TASK TO CARRY OUT — Retype, word for word, every line of the records below starting at the one that contains "split; [|done]. eapply view_same; eauto." and ending at the one that contains "wp (if snapshot (mSubscMsgType i) then mret tt"; include both of those lines and nothing more.
(SUPPLIED MATERIAL begins)
Lemma wp_dec {w t l s i oa ob oh k ev} (Q : unit -> world -> Prop) :
  k = 1 -> focus w t l s i oa ob oh k ev -> (forall w', focus w' t l s i oa ob oh 0 ev -> Q tt w') ->
  wp mamaQueue_decrementObjectCount w Q.
Proof.
  intros Hk F HQ. apply wp_modify, HQ. pose proof (open_objects_bound _ _ _ (f_self F)).
  apply (focus_frame _ _ _ F); try done; [|apply F]. destruct F as [_ _ _ S C _ _ _ _ _]. cbn. rewrite C, Hk, i32_small; lia.
Qed.

Lemma wp_say {w t l s i oa ob oh k ev} e (Q : unit -> world -> Prop) :
  focus w t l s i oa ob oh k ev -> (forall w', focus w' t l s i oa ob oh k (ev ++ [e]) -> Q tt w') -> wp (say e) w Q.
Proof.
  intros F HQ. apply wp_modify, HQ. apply (focus_frame _ _ _ F); try done; cbn; [lia|]. by rewrite (f_events F).
Qed.

(** The bridge subscriptions, listeners or actions change, but none of those
    of another subscription. *)
Definition same_for (w w' : @world T) (l l' : list (Z * Z)) (x : Z) : Prop :=
  (forall h, (h, x) ∈ l' <-> (h, x) ∈ l) /\
  (forall b c, bridges w' !! b = Some (x, c) <-> bridges w !! b = Some (x, c)) /\
  (forall h, listeners w' !! h = Some x <-> listeners w !! h = Some x).

Lemma view_same w w' l l' x a b h : same_for w w' l l' x -> view w l x a b h -> view w' l' x a b h.
Proof. intros (H1 & H2 & H3) [A B C]. split; intros; rewrite ?H1, ?H2, ?H3; auto. Qed.

Lemma focus_change {w t l s i oa ob oh k ev} w' t' l' oa' ob' oh' :
  focus w t l s i oa ob oh k ev ->
  aq_rep (throttle w') l' -> NoDup l'.*1 -> owned w' l' -> subs w' = subs w ->
  mNumberOpenObjects w' = mNumberOpenObjects w -> events w' = events w -> throttle w' = t' ->
  view w' l' s oa' ob' oh' -> (forall x, x <> s -> same_for w w' l l' x) ->
  focus w' t' l' s i oa' ob' oh' k ev.
Proof.
  intros [R N O S C E V U Ev Et] R' N' O' Es En Ee Et' V' Sm. split; rewrite ?Es, ?En, ?Ee; try done.
  intros s' i' Hne E'. destruct (U s' i' Hne E') as (a & b & h & Vx & L). exists a, b, h.
  split; [|done]. eapply view_same; eauto.
Qed.
Lemma create_bridge (w : @world T) t l s i oa oh k ev e :
  focus w t l s i oa None oh k ev -> e_bridgeCreate e = MAMA_STATUS_OK -> 0 <= mReferenceCount i <= 2 ->
  wp (if snapshot (mSubscMsgType i) then mret tt
      else status ← bridge_create e s; if status_ok status then wInterlocked_increment s else mret tt) w
     (fun _ w' => exists j ob, focus w' t l s j oa ob oh k ev /\ bridged i j ob /\ mRequiresInitial j = mRequiresInitial i).
Proof.
  intros F He Hn. destruct (snapshot (mSubscMsgType i)) eqn:Es.
  - apply wp_ret. exists i, None. split; [done|]. split; [|done]. unfold bridged. rewrite Es. cbn [bit].
    split; [agree|]. rewrite Z.add_0_r. done.
  - apply wp_bind. apply (wp_bridge_create _ _ F); [done..|]. clear F. intros w1 b Hb F. sub_steps.
    eexists _, _. split; [exact F|]. split; [|done]. unfold bridged. rewrite Es. sub_simpl.
    rewrite i32_small by lia. split; [agree|done].
Qed.

Lemma initialize_spec (w : @world T) t l s i oa oh ev e :
  focus w t l s i oa None oh 0 ev -> activates e -> ready i -> basic (mType i) = false -> 0 <= mReferenceCount i <= 2 ->
  wp (mamaSubscription_initialize e s) w (fun _ w' => exists j ob, focus w' t l s j oa ob oh 1 ev /\ bridged i j ob).
Proof.
  intros F [He _] Hr Hb Hn. apply wp_bind, (wp_ld_focus _ F). apply wp_bind.
  eapply wp_mono; [by apply create_bridge|]. clear F. cbn beta. intros [] w1 (j & ob & F & B & Er). rewrite <- Er.
  pose proof B as [A _]. apply wp_bind.
  eapply wp_mono; [apply (request_initial _ _ _ _ _ _ _ _ _ _ F); [by apply A|by rewrite (g_type _ _ A)]|].
  clear F. cbn beta. intros [] w2 (j2 & F & C2). apply wp_bind, (wp_ld_focus _ F), wp_bind.
  eapply wp_mono; [by apply (several_topics _ _ _ _ _ _ _ _ _ _ e F)|]. clear F. cbn beta. intros [] w3 (j3 & F & C3).
  apply (wp_inc _ eq_refl F). clear F. intros w4 F. exists j3, ob. split; [done|].
  eapply bridged_core; [done|]. by eapply core_trans.
Qed.

(** The listener's place on the transport, when it needs one. *)
Definition listening (i j : mamaSubscriptionImpl) (oh : option Z) : Prop :=
  agrees i j /\ mState j = mState i /\ mSubscBridge j = mSubscBridge i /\ mReferenceCount j = mReferenceCount i /\
  (if snapshot (mSubscMsgType i) then oh = None else oh = Some (mSubscHandle j) /\ mSubscHandle j <> 0).

Lemma add_listener (w : @world T) t l s i oa ob k ev e :
  focus w t l s i oa ob None k ev -> mTransport i = true -> e_listenerMem e = true ->
  wp (if snapshot (mSubscMsgType i) then mret MAMA_STATUS_OK else mamaTransport_addSubscription e s) w
     (fun r w' => r = MAMA_STATUS_OK /\ exists j oh, focus w' t l s j oa ob oh k ev /\ listening i j oh).
Proof.
  intros F Ht He. destruct (snapshot (mSubscMsgType i)) eqn:Es.
  - apply wp_ret. split; [done|]. exists i, None. split; [done|]. unfold listening. rewrite Es. split; [agree|done].
  - apply (wp_addListener _ _ F); [done..|]. clear F. intros w1 h Hh F. split; [done|]. eexists _, _.
    split; [exact F|]. unfold listening. rewrite Es. sub_simpl. split; [agree|done].
Qed.

Lemma onCreate_spec (w : @world T) t l s i oa ob oh k ev :
  focus w t l s i oa ob oh k ev -> onCreate i = true ->
  wp (call_onCreate s) w (fun _ w' => focus w' t l s i oa ob oh k (ev ++ [OnCreate s])).
Proof. intros F Hc. unfold call_onCreate. sub_steps. rewrite Hc. by sub_steps. Qed.

(** Coming off the throttle: the subscription is activated. *)
Lemma complete_spec (w : @world T) t l s i ev e :
  focus w t l s i None None None 0 ev -> activates e -> ready i -> basic (mType i) = false ->
  mState i = MAMA_SUBSCRIPTION_ACTIVATING -> mSubscBridge i = 0 -> 0 <= mReferenceCount i <= 2 ->
  wp (mamaSubscriptionImpl_completeMarketDataInitialisation e s) w (fun _ w' => exists j ob oh,
    focus w' t l s j None ob oh 1 (ev ++ [OnCreate s]) /\ agrees i j /\
    mState j = MAMA_SUBSCRIPTION_ACTIVATED /\ shape j None ob oh /\ mReferenceCount j = mReferenceCount i + bit ob).
Proof.
  intros F He Hr Hb Hs Hz Hn. unfold mamaSubscriptionImpl_completeMarketDataInitialisation.
  rewrite (focus_zero F). sub_steps. rewrite bool_decide_true by done. set (i1 := set_mAction 0 _) in *.
  assert (ready i1) as Hr1 by exact Hr. apply wp_bind.
  eapply wp_mono; [apply (add_listener _ _ _ _ _ _ _ _ _ e F); [apply Hr1|apply He]|].
  clear F. cbn beta. intros r w1 [-> (i2 & oh & F & A2 & S2 & B2 & N2 & L2)]. cbn [status_ok]. apply wp_bind, wp_bind.
  eapply wp_mono; [apply (initialize_spec _ _ _ _ _ _ _ _ e F)|].
  { done. } { by apply A2. } { by rewrite (g_type _ _ A2). } { by rewrite N2. }
  clear F. cbn beta. intros [] w2 (i3 & ob & F & A3 & S3 & H3 & N3 & B3).
  pose proof (g_ready _ _ A3 (g_ready _ _ A2 Hr1)) as Hr3.
  sub_steps. eapply wp_mono; [apply (onCreate_spec _ _ _ _ _ _ _ _ _ _ F); apply Hr3|].
  clear F. cbn beta. intros [] w3 F. apply wp_ret. eexists _, ob, oh. split; [exact F|]. sub_simpl.
  assert (mSubscMsgType i3 = mSubscMsgType i) as Em by (rewrite (g_msg _ _ A3), (g_msg _ _ A2); done).
  assert (mType i3 = mType i) as Et by (rewrite (g_type _ _ A3), (g_type _ _ A2); done).
  split; [|split; [done|split]].
  - split; sub_simpl; try done; [rewrite (g_lock _ _ A3), (g_lock _ _ A2); subst i1; sub_simpl; lia|].
    by rewrite (g_destroy _ _ A3), (g_destroy _ _ A2).
  - unfold shape. sub_simpl. rewrite Et, Em, Hb. cbn [orb].
    rewrite (g_msg _ _ A2) in B3. subst i1. sub_simpl in B3. sub_simpl in L2. sub_simpl in B2.
    split; [exact Hr3|]. split; [done|].
    destruct (snapshot (mSubscMsgType i)); cbn [negb]; rewrite ?H3.
    + destruct B3 as [-> E]. repeat split; congruence.
    + by destruct B3, L2.
  - by rewrite N3, N2.
Qed.

Lemma activate_start (w : @world T) t l s i ev e :
  focus w t l s i None None None 0 ev -> activates e -> (forall t', aq_dispatch s t <> Ok (NoMemory, t')) ->
  ready i -> basic (mType i) = false ->
  mState i = MAMA_SUBSCRIPTION_DEACTIVATED \/ mState i = MAMA_SUBSCRIPTION_SETUP ->
  mSubscBridge i = 0 -> 0 <= mReferenceCount i <= 2 ->
  wp (mamaSubscription_activate e s) w (fun _ w' => exists t' l' j oa ob oh ev',
    focus w' t' l' s j oa ob oh (held (mState j)) ev' /\ agrees i j /\ shape j oa ob oh /\
    (mState j = MAMA_SUBSCRIPTION_ACTIVATING \/ mState j = MAMA_SUBSCRIPTION_ACTIVATED) /\
    mReferenceCount j = mReferenceCount i + bit ob).
Proof.
  intros F He Hm Hr Hb Hs Hz Hn. unfold mamaSubscription_activate. rewrite (focus_zero F). sub_steps. rewrite Hb.
  set (Q := fun (_ : mama_status) (w' : @world T) => exists t' l' j oa ob oh ev',
    focus w' t' l' s j oa ob oh (held (mState j)) ev' /\ mCreateDestroyLock j = mCreateDestroyLock i + 1 /\
    agrees (set_mCreateDestroyLock (mCreateDestroyLock i + 1) i) j /\ shape j oa ob oh /\
    (mState j = MAMA_SUBSCRIPTION_ACTIVATING \/ mState j = MAMA_SUBSCRIPTION_ACTIVATED) /\
    mReferenceCount j = mReferenceCount i + bit ob).
  assert (wp (mamaSubscriptionImpl_setState s MAMA_SUBSCRIPTION_ACTIVATING ;; mamaSubscription_activate_internal e s) w0 Q) as HA.
  { unfold mamaSubscription_activate_internal. sub_steps. pose proof Hr as (R1 & R2 & R3 & R4 & R5). rewrite R1.
    cbn [negb]. sub_steps. apply (wp_dispatch _ F); [done|done|..]; clear F.
    - intros w1 t1 F. unfold createAction. sub_steps. eapply wp_mono; [apply (complete_spec _ _ _ _ _ _ e F); done|].
      cbn beta. intros r w2 (j & ob & oh & G & A & S & Sh & N). sub_steps. exists t1, l, j, None, ob, oh, (ev ++ [OnCreate s]).
      rewrite S at 1. split; [done|]. rewrite (g_lock _ _ A). split; [done|]. split; [|by eauto].
      eapply agrees_trans; [|exact A]. agree.
    - intros w1 t1 h Hh F. sub_steps. eexists t1, (l ++ [(h, s)]), _, (Some h), None, None, ev.
      split; [exact F|]. sub_simpl. split; [done|]. split; [agree|]. split; [|split; [by left|lia]].
      unfold shape. sub_simpl. done. }
  apply (wp_mono _ _ Q); [by destruct Hs as [-> | ->]|]. cbn beta. clear HA F.
  intros r w1 (t' & l' & j & oa & ob & oh & ev' & F & EL & A & S & St & N). sub_steps.
  eexists t', l', _, oa, ob, oh, ev'. split; [exact F|]. split; [|done].
  destruct A. split; sub_simpl; try done. lia.
Qed.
(SUPPLIED MATERIAL ends)
RESPONSE FOR THIS EXERCISE —
  split; [|done]. eapply view_same; eauto.
Qed.
Lemma create_bridge (w : @world T) t l s i oa oh k ev e :
  focus w t l s i oa None oh k ev -> e_bridgeCreate e = MAMA_STATUS_OK -> 0 <= mReferenceCount i <= 2 ->
  wp (if snapshot (mSubscMsgType i) then mret tt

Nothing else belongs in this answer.